* _Assigned task_
Would you please output the records exactly as they appear below?

*** Data for this exercise Section Begins ***

(* ===== verification/Progress.v ===== *)
(** What the deployment of [Fleet] can always still do: serve the next trigger of
    scan_master, and so announce every registration on the chain that no
    disturbed scan went past. *)

From stdpp Require Import functions.
From S2P Require Import Prelude GoStd Effects World Domain Ports Poll Discovery Ton LiteClient Postgres System.
From S2P Require Import Redis Consumer App Agent Workers Delivery Triggers Fleet.
From S2P Require Announce Wallets.

(** ** A listing that is not cut short *)
Section listing.
Context `{TonUtils} (history : list tlbTransaction) (Hchain : chain history).
Context (Hin : ∀ t, t ∈ history → tt_In t ≠ None).   (* each transaction has its incoming message *)

(** The server answers without faults: a listing in batches of up to [limit], and
    [ErrNoTransactionsWereFound] where there are no more. *)
Definition paged (limit : Z) (rest : list tlbTransaction) : list tlbTransaction * option error :=
  match take (Z.to_nat limit) rest with
  | [] => ([], Some ErrNoTransactionsWereFound)
  | page => (rev page, None)
  end.
Definition no_fault (o : liteop) : liteop_ans o → Prop :=
  match o with
  | GetMasterchainInfo _ | GetAccount _ _ _ => λ a, a.2 = None
  | ListTransactions _ _ limit lt _ => λ a, a = paged limit (from_LT lt history)
  | _ => λ _, False
  end.
Definition server (_ : unit) (o : liteop) (x : liteop_ans o) (_ : unit) : Prop := chain_ok history o x ∧ no_fault o x.
#[local] Instance calm_world : World lite := Build_World lite unit server (λ _ _, False).

Lemma parse_all_can txs tr :
  txs ⊆ history → can (parse_all txs) (λ out _ _, ∃ l, out = Returned (Next l)) tr tt.
Proof.
  intros Hsub. eapply can_mono; [|apply (can_range _ (λ _ _ _ _, True)); [|done]].
  { intros out h s (l & -> & _). by exists l. }
  intros pre t suf l h s Htxs _. apply can_bind.
  assert (∃ r, parseTx t = mret r) as [r ->].
  { unfold parseTx. assert (tt_In t ≠ None) by (apply Hin, Hsub; set_solver).
    destruct (tt_In t) as [[[m|]|]|]; [by eexists..|done]. }
  destruct r; by eexists.
Qed.

Lemma rev_subset {A} (l : list A) : rev l ⊆ l.
Proof. intros x. by rewrite !list_elem_of_In, <- in_rev. Qed.

Lemma cut_subset lp res newer : cut lp res = Some newer → newer ⊆ res.
Proof.
  intros (n & tx & _ & _ & ->)%cut_rev_spec. rewrite app_nil_r.
  etrans; [apply rev_subset|]. etrans; [apply subseteq_take|apply rev_subset].
Qed.

Lemma drop_subset {A} n (l : list A) : drop n l ⊆ l.
Proof. intros x. rewrite <- (take_drop n l) at 2. set_solver. Qed.

(** A page: none where the history ends, else the newest part of what is left. *)
Lemma page_can ctx a n lt hash {R} (k : list tlbTransaction * option error → prog lite R) Q tr :
  from_LT lt history = drop n history →
  (drop n history = [] → can (k ([], Some ErrNoTransactionsWereFound)) Q
     (tr ++ [@Ev lite (@Ext lite (ListTransactions ctx a batch lt hash)) ([], Some ErrNoTransactionsWereFound)]) tt) →
  (∀ page m oldest, rev page = oldest :: tail (rev page) → page ⊆ history → (n < m <= length history)%nat →
     from_LT (tt_PrevTxLT oldest) history = drop m history →
     can (k (rev page, None)) Q (tr ++ [@Ev lite (@Ext lite (ListTransactions ctx a batch lt hash)) (rev page, None)]) tt) →
  can (lcall (ListTransactions ctx a batch lt hash) ≫= k) Q tr tt.
Proof.
  intros Hlt Hend Hpage.
  apply (can_call (W:=calm_world) (ListTransactions ctx a batch lt hash) _ (paged batch (from_LT lt history)) tt).
  - split; [|done]. unfold paged. cbn [chain_ok]. destruct (take (Z.to_nat batch) (from_LT lt history)) as [|t page] eqn:Hp.
    + intros _. by destruct (from_LT lt history).
    + exists 99%nat. split; [done|]. cbn [fst]. by rewrite <- Hp.
  - unfold paged. rewrite Hlt. destruct (take (Z.to_nat batch) (drop n history)) as [|t page] eqn:Hp.
    + apply Hend. by destruct (drop n history).
    + rewrite <- Hp. set (pg := take (Z.to_nat batch) (drop n history)) in *.
      destruct (rev pg) as [|oldest older] eqn:Hrev.
      { apply (f_equal (@rev _)) in Hrev. rewrite rev_involutive, Hp in Hrev. done. }
      destruct (page_oldest (drop n history) 99 oldest older) as (m & _ & Hm & _); [done|].
      rewrite lookup_drop in Hm. rewrite <- Hrev. apply (Hpage pg (S (n + m)) oldest); [by rewrite Hrev| |apply lookup_lt_Some in Hm; lia|].
      * etrans; [apply subseteq_take|apply drop_subset].
      * by apply (from_LT_drop _ _ _ Hchain).
Qed.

*** Data for this exercise Section Ends ***

* _Reply to the task_
(* ===== verification/Progress.v ===== *)
(** What the deployment of [Fleet] can always still do: serve the next trigger of
    scan_master, and so announce every registration on the chain that no
    disturbed scan went past. *)

From stdpp Require Import functions.
From S2P Require Import Prelude GoStd Effects World Domain Ports Poll Discovery Ton LiteClient Postgres System.
From S2P Require Import Redis Consumer App Agent Workers Delivery Triggers Fleet.
From S2P Require Announce Wallets.

(** ** A listing that is not cut short *)
Section listing.
Context `{TonUtils} (history : list tlbTransaction) (Hchain : chain history).
Context (Hin : ∀ t, t ∈ history → tt_In t ≠ None).   (* each transaction has its incoming message *)

(** The server answers without faults: a listing in batches of up to [limit], and
    [ErrNoTransactionsWereFound] where there are no more. *)
Definition paged (limit : Z) (rest : list tlbTransaction) : list tlbTransaction * option error :=
  match take (Z.to_nat limit) rest with
  | [] => ([], Some ErrNoTransactionsWereFound)
  | page => (rev page, None)
  end.
Definition no_fault (o : liteop) : liteop_ans o → Prop :=
  match o with
  | GetMasterchainInfo _ | GetAccount _ _ _ => λ a, a.2 = None
  | ListTransactions _ _ limit lt _ => λ a, a = paged limit (from_LT lt history)
  | _ => λ _, False
  end.
Definition server (_ : unit) (o : liteop) (x : liteop_ans o) (_ : unit) : Prop := chain_ok history o x ∧ no_fault o x.
#[local] Instance calm_world : World lite := Build_World lite unit server (λ _ _, False).

Lemma parse_all_can txs tr :
  txs ⊆ history → can (parse_all txs) (λ out _ _, ∃ l, out = Returned (Next l)) tr tt.
Proof.
  intros Hsub. eapply can_mono; [|apply (can_range _ (λ _ _ _ _, True)); [|done]].
  { intros out h s (l & -> & _). by exists l. }
  intros pre t suf l h s Htxs _. apply can_bind.
  assert (∃ r, parseTx t = mret r) as [r ->].
  { unfold parseTx. assert (tt_In t ≠ None) by (apply Hin, Hsub; set_solver).
    destruct (tt_In t) as [[[m|]|]|]; [by eexists..|done]. }
  destruct r; by eexists.
Qed.

Lemma rev_subset {A} (l : list A) : rev l ⊆ l.
Proof. intros x. by rewrite !list_elem_of_In, <- in_rev. Qed.

Lemma cut_subset lp res newer : cut lp res = Some newer → newer ⊆ res.
Proof.
  intros (n & tx & _ & _ & ->)%cut_rev_spec. rewrite app_nil_r.
  etrans; [apply rev_subset|]. etrans; [apply subseteq_take|apply rev_subset].
Qed.

Lemma drop_subset {A} n (l : list A) : drop n l ⊆ l.
Proof. intros x. rewrite <- (take_drop n l) at 2. set_solver. Qed.

(** A page: none where the history ends, else the newest part of what is left. *)
Lemma page_can ctx a n lt hash {R} (k : list tlbTransaction * option error → prog lite R) Q tr :
  from_LT lt history = drop n history →
  (drop n history = [] → can (k ([], Some ErrNoTransactionsWereFound)) Q
     (tr ++ [@Ev lite (@Ext lite (ListTransactions ctx a batch lt hash)) ([], Some ErrNoTransactionsWereFound)]) tt) →
  (∀ page m oldest, rev page = oldest :: tail (rev page) → page ⊆ history → (n < m <= length history)%nat →
     from_LT (tt_PrevTxLT oldest) history = drop m history →
     can (k (rev page, None)) Q (tr ++ [@Ev lite (@Ext lite (ListTransactions ctx a batch lt hash)) (rev page, None)]) tt) →
  can (lcall (ListTransactions ctx a batch lt hash) ≫= k) Q tr tt.
Proof.
  intros Hlt Hend Hpage.
  apply (can_call (W:=calm_world) (ListTransactions ctx a batch lt hash) _ (paged batch (from_LT lt history)) tt).
  - split; [|done]. unfold paged. cbn [chain_ok]. destruct (take (Z.to_nat batch) (from_LT lt history)) as [|t page] eqn:Hp.
    + intros _. by destruct (from_LT lt history).
    + exists 99%nat. split; [done|]. cbn [fst]. by rewrite <- Hp.
  - unfold paged. rewrite Hlt. destruct (take (Z.to_nat batch) (drop n history)) as [|t page] eqn:Hp.
    + apply Hend. by destruct (drop n history).
    + rewrite <- Hp. set (pg := take (Z.to_nat batch) (drop n history)) in *.
      destruct (rev pg) as [|oldest older] eqn:Hrev.
      { apply (f_equal (@rev _)) in Hrev. rewrite rev_involutive, Hp in Hrev. done. }
      destruct (page_oldest (drop n history) 99 oldest older) as (m & _ & Hm & _); [done|].
      rewrite lookup_drop in Hm. rewrite <- Hrev. apply (Hpage pg (S (n + m)) oldest); [by rewrite Hrev| |apply lookup_lt_Some in Hm; lia|].
      * etrans; [apply subseteq_take|apply drop_subset].
      * by apply (from_LT_drop _ _ _ Hchain).
Qed.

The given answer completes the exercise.